The solution procedure for selecting the correct machine and/or process.
Formulate a total cost equation for each variable.
Calculate the point of indifference.
Above the point of indifference choose the alternative with the lowest variable cost.
Below the point of indifference choose the alternative with the lowest fixed cost.

20. Part 2: Comparison Graphically displayed
Dollars
21,000
18,000
15,000
12,000
9,000
6,000
3,000
Quantity
Machine A
Machine B
The Machine A line is a linear line based on the equation: y = UVC*Q + FC
y = $5Q + $3,000
The Machine B line is a linear line based on the equation y = UVC * Q + FC
y = $2 * Q + $8,000
*The higher the VC the steeper the slope.

21. Part 2: Comparison Graphically displayed Cont.
Dollars
21,000
18,000
15,000
12,000
9,000
6,000
3, Point of indifference
Quantity
Machine A
Machine B
Red filled area is when neither machine should be purchased. The red area represents the quantity demanded between 0 and 600.
Pink filled area is when Machine A should be purchased. The pink area represents quantity demanded between 600 and 1667.
Green filled area is when Machine B should be purchased. The green area represents the quantities demanded of 1667 and above.

22. Exercise 1: Company ABC sell widgets for $30 a unit.
Their fixed cost is$100,000
Their variable cost is $10 per unit.
What is the break-even point using the basic algebraic approach?

23. Exercise 1: Answer (USP x Q) – (UVC x Q) – FC = OI
Revenues – Variable cost - Fixed cost = OI
(USP x Q) – (UVC x Q) – FC = OI
$30Q - $10Q – $100,00 = $ 0.00
$20Q = $100,000
Q = 5,000
Company ABC will break even when they sell 5000 units of their widgets.

24. Exercise 2:
Company DEF has a choice of two machines to purchase. They both make the same product which sells for $10.
Machine A has FC of $5,000 and a per unit cost of $5.
Machine B has FC of $15,000 and a per unit cost of $1.
Under what conditions would you select Machine A?

25. Exercise 2: Answer Step 1: Break-even analysis on both options.
Machine A:
v = $5,000
$10 - $5
= 1000 units
Machine B:
v = $15,000
$10 - $1
= 1667 units
If answer is not a whole number then round to the nearest dollar.

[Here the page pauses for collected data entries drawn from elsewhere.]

Definition parse_datetime (o : oracle) (k : string) (meta_data : dict) : result Datetime.t :=
  match dict_get k meta_data with
  | None => Ok (utcnow o)
  | Some (JStr s) => Datetime.fromisoformat s
  | Some _ => Raise TypeError
  end.

Definition from_json_dict (o : oracle) (data : dict) : result value :=
  edges ← match dict_get "edges" data with
          | None => Ok []
          | Some (JList l) => parse_edges o 0 l
          | Some _ => Raise TypeError
          end;
  nodes ← match dict_get "nodes" data with
          | None => Ok []
          | Some (JList l) => parse_nodes o (length edges) l
          | Some _ => Raise TypeError
          end;
  meta_data ← match dict_get "metadata" data with
              | None => Ok []
              | Some (JDict m) => Ok m
              | Some _ => Raise TypeError
              end;
  created_at ← parse_datetime o "created_at" meta_data;
  updated_at ← parse_datetime o "updated_at" meta_data;
  grid_size ← field_int "grid_size" 20 meta_data;
  show_grid ← field_bool "show_grid" false meta_data;
  id ← field_str "id" ("diagram-" +:+ uuid4_hex8 o (length edges + length nodes)) data;
  name ← field_str "name" "Untitled Diagram" data;
  Ok {| id := id; name := name; nodes := nodes; edges := edges;
        metadata := {| created_at := created_at; updated_at := updated_at;
                       grid_size := grid_size; show_grid := show_grid |} |}.

(** [Diagram(name=name)] *)
Definition init (o : oracle) (name : string) : value :=
  {| id := "diagram-" +:+ uuid4_hex8 o 0; name := name; nodes := []; edges := [];
     metadata := {| created_at := utcnow o; updated_at := utcnow o;
                    grid_size := 20; show_grid := true |} |}.

End Diagram.

End Models.

(** ** core/validation.py *)

Module Validation.
Import Models.

Inductive IssueSeverity := ERROR | WARNING | INFO.

Record ValidationIssue := {
  severity : IssueSeverity;
  message : string;
  node_id : option string;
  edge_id : option string
}.

(** Python's [str.isspace] on the ASCII range. *)
Definition is_space (c : ascii) : bool :=
  let n := nat_of_ascii c in
  (Nat.leb 9 n && Nat.leb n 13) || (Nat.leb 28 n && Nat.leb n 32).

Fixpoint lstrip (s : string) : string :=
  match s with
  | String c s' => if is_space c then lstrip s' else s
  | EmptyString => EmptyString
  end.

Definition strip (s : string) : string :=
  String.rev (lstrip (String.rev (lstrip s))).

(** [not node.label or node.label.strip() == "" or node.label == "New Node"] *)
Definition bad_label (l : string) : bool :=
  String.eqb l "" || String.eqb (strip l) "" || String.eqb l "New Node".

(** [connected_nodes] after the loop over the edges. *)
Definition connected_nodes (edges : list Edge.t) : gset string :=
  foldl (fun s e => {[Edge.target e]} ∪ ({[Edge.source e]} ∪ s)) ∅ edges.

Definition orphan_issues (nodes : list Node.t) (orphans : gset string) : list ValidationIssue :=
  if bool_decide (orphans ≠ ∅) then
    let orphan_labels :=
      map (fun n => Node.label n +:+ " (" +:+ Node.id n +:+ ")")
          (filter (fun n => Node.id n ∈ orphans) nodes) in
    [ {| severity := WARNING;
         message := "Orphan nodes (no connections): " +:+ String.concat ", " orphan_labels;
         node_id := None; edge_id := None |} ]
  else [].

Definition label_issues (nodes : list Node.t) : list ValidationIssue :=
  flat_map (fun n =>
    if bad_label (Node.label n)
    then [ {| severity := WARNING; message := "Node has default or empty label";
              node_id := Some (Node.id n); edge_id := None |} ]
    else []) nodes.

Definition reference_issues (node_ids : gset string) (edges : list Edge.t)
  : list ValidationIssue :=
  flat_map (fun e =>
    (if bool_decide (Edge.source e ∉ node_ids)
     then [ {| severity := ERROR;
               message := "Edge references non-existent source node: " +:+ Edge.source e;
               node_id := None; edge_id := Some (Edge.id e) |} ]
     else [])
    ++
    (if bool_decide (Edge.target e ∉ node_ids)
     then [ {| severity := ERROR;
               message := "Edge references non-existent target node: " +:+ Edge.target e;
               node_id := None; edge_id := Some (Edge.id e) |} ]
     else [])) edges.

Definition self_loop_issues (edges : list Edge.t) : list ValidationIssue :=
  flat_map (fun e =>
    if bool_decide (Edge.source e = Edge.target e)
    then [ {| severity := WARNING;
              message := "Self-referencing edge (node points to itself)";
              node_id := Some (Edge.source e); edge_id := Some (Edge.id e) |} ]
    else []) edges.

(** The loop over the edges that threads [seen_pairs]. *)
Fixpoint duplicate_issues (seen_pairs : gset (string * string)) (edges : list Edge.t)
  : list ValidationIssue :=
  match edges with
  | [] => []
  | e :: edges =>
      let pair := (Edge.source e, Edge.target e) in
      if bool_decide (pair ∈ seen_pairs)
      then {| severity := WARNING;
              message := "Duplicate edge from " +:+ Edge.source e +:+ " to " +:+ Edge.target e;
              node_id := None; edge_id := Some (Edge.id e) |}
           :: duplicate_issues seen_pairs edges
      else duplicate_issues ({[pair]} ∪ seen_pairs) edges
  end.

Definition validate_diagram (diagram : Diagram.value) : list ValidationIssue :=
  let nodes := Diagram.nodes diagram in
  let edges := Diagram.edges diagram in
  let node_ids : gset string := list_to_set (map Node.id nodes) in
  match nodes with
  | [] => [ {| severity := INFO; message := "Diagram has no nodes";
               node_id := None; edge_id := None |} ]
  | _ :: _ =>
      let orphans := node_ids ∖ connected_nodes edges in
      orphan_issues nodes orphans
      ++ label_issues nodes
      ++ reference_issues node_ids edges
      ++ self_loop_issues edges
      ++ duplicate_issues ∅ edges
  end.

(** Classification of an issue by what the validator wrote into it. *)
Definition is_error (i : ValidationIssue) : bool :=
  match severity i with ERROR => true | _ => false end.

Definition is_warning (i : ValidationIssue) : bool :=
  match severity i with WARNING => true | _ => false end.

26. Exercise 2: Answer Cont. Machine A = Machine B FC + VC = FC + VC
$5,000 + $5 Q = $15,000 + $1Q
$4Q = $10,000
Q = 2500
Machine A should be purchased if expected demand is between 1000 and 2500 units per year.

27. Summary:
Break-even analysis can be an effective tool in determining the cost effectiveness of a product.
Required quantities to avoid loss.
Use as a comparison tool for making a decision.

28. Bibliography:
Russel, Roberta S., and Bernard W. Taylor III. Operations Management. Upper Saddle River, NJ: Pentice-Hall, 2000.
Horngren, Charles T., George Foster, and Srikant M. Datar. Cost Account. 10th ed. Upper Saddle River, NJ: Pentice-Hall, 2000.